Bioenergética Muscular: Fontes de Energia e Metabolismo no Exercício


Bioenergética Muscular: Fontes de Energia e Metabolismo no Exercício


Introdução

A contração muscular e todos os processos celulares dependentes de energia são supridos primariamente pelo trifosfato de adenosina (ATP), a principal molécula orgânica responsável pela energia química celular (1). O ATP libera grande quantidade de energia livre ao ser hidrolisado em adenosina difosfato (ADP) e fosfato inorgânico (Pi) (1). A concentração de ATP no músculo esquelético em repouso é de aproximadamente 4-5 mmol/kg de peso úmido (3). Para evitar a depleção fatal de ATP, sua concentração no sarcoplasma é mantida por ressíntese contínua a partir do ADP, essencialmente na mesma taxa de sua quebra. Três mecanismos principais estão envolvidos na ressíntese de ATP para a geração de força muscular: a hidrólise de fosfocreatina (PCr), a glicólise e a fosforilação oxidativa (1, 3). Esses processos são influenciados pela intensidade e duração do esforço físico; mesmo em condições extremas de exercício, a depleção total de ATP não é observada (1).
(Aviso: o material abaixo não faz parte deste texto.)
(* ===== verification/Boot.v ===== *)
(** * Boot: the whole page, and the order in which the script sets it up

    The quiz (App), the auth handlers (Auth) and the theme (Theme) act on
    one document and one localStorage.  This file puts them on one page
    record and runs each component's handlers on its view of the page
    through a lens: the auth handlers see the page's localStorage and its
    visible screens, the theme handlers see the same localStorage, the quiz
    handlers see the quiz part and the visible screens.  A [Lens] is a
    record of [get] and [put] with the three lens laws; [lift] runs a
    handler of a component on the page and is a monad morphism.

    The listener table is state of the page, filled as the script runs:
    the top-level registrations (lines 164-309, 254, 312), the session
    check of lines 313-315, and then the [DOMContentLoaded] listener
    (lines 257-272), which calls [initTheme] first.  An exception in
    [initTheme] ends that listener, so the registrations after it are not
    made.  The theorems show that the boot builds exactly the static
    tables of App.v and Auth.v when [matchMedia] exists, and a single copy
    of each otherwise; and that the theme's events and the auth handlers do
    not interfere through the storage they share. *)

From S2P Require Import Prelude Sampler Session Review View App Base64 Store Forms Auth Theme.
From Stdlib Require Import Ascii String.

(** ** Lenses *)

(** A view [S] of a state [P], with the laws a well-behaved lens has. *)
Record Lens (P S : Type) := {
  lget : P -> S;
  lput : P -> S -> P;
  lget_put p s : lget (lput p s) = s;
  lput_get p : lput p (lget p) = p;
  lput_put p s t : lput (lput p s) t = lput p t
}.
Arguments lget {P S} _ _.
Arguments lput {P S} _ _ _.
Arguments lget_put {P S} _ _ _.
Arguments lput_get {P S} _ _.
Arguments lput_put {P S} _ _ _ _.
Sistemas de Ressíntese de ATP

Sistema Imediato ou Fosfagênico (ATP-CP)

Este é o sistema mais rápido de síntese de ATP na fibra muscular, envolvendo apenas uma reação química (1, 2). O substrato inicial é a creatina-fosfato (PCr), uma molécula altamente energética que é convertida diretamente em ATP (1, 2). A concentração de PCr na fibra muscular é 3-4 vezes maior que a de ATP (3).

A liberação de energia ocorre pela degradação da PCr em Pi e creatina livre, reação catalisada pela enzima creatina quinase (CK), que não requer oxigênio (1, 2). A CK é uma enzima bidirecional (reação reversível), catalisando tanto a quebra quanto a síntese de fosfocreatina, regulando a produção de ATP (2, 3):

ADP+PCr+H+⇌ATP+Cr

Esta reação libera aproximadamente 43 kJ por mmol de PCr (3). A utilização dessa via aumenta as concentrações intracelulares de ADP e Pi, que, por mecanismos de autorregulação, interferem no sistema ATP-CP, pois a atividade da CK é dependente da razão ATP/ADP (1, 2).

É importante notar que, durante a ressíntese de ATP pela quebra da PCr, ocorre o tamponamento de H+, formados pela hidrólise de ATP. Essa ação ajuda a prevenir a acidificação do sarcoplasma muscular, que poderia induzir uma falha prematura do mecanismo contrátil (3). As concentrações celulares de PCr permitem a predominância desse sistema por poucos segundos; os valores de PCr atingem o máximo próximo aos 5 segundos de exercício, e aos 20 segundos, esses estoques já estão bem reduzidos (1, 2). No entanto, as reações de hidrólise de ATP e PCr são reversíveis; quando a energia se torna disponível a partir de outras fontes (fosforilação oxidativa), a creatina e o fosfato podem ser reunidos novamente para formar PCr:

ATP+Cr→ADP+PCr

Sistema Glicolítico (Glicólise Anaeróbia)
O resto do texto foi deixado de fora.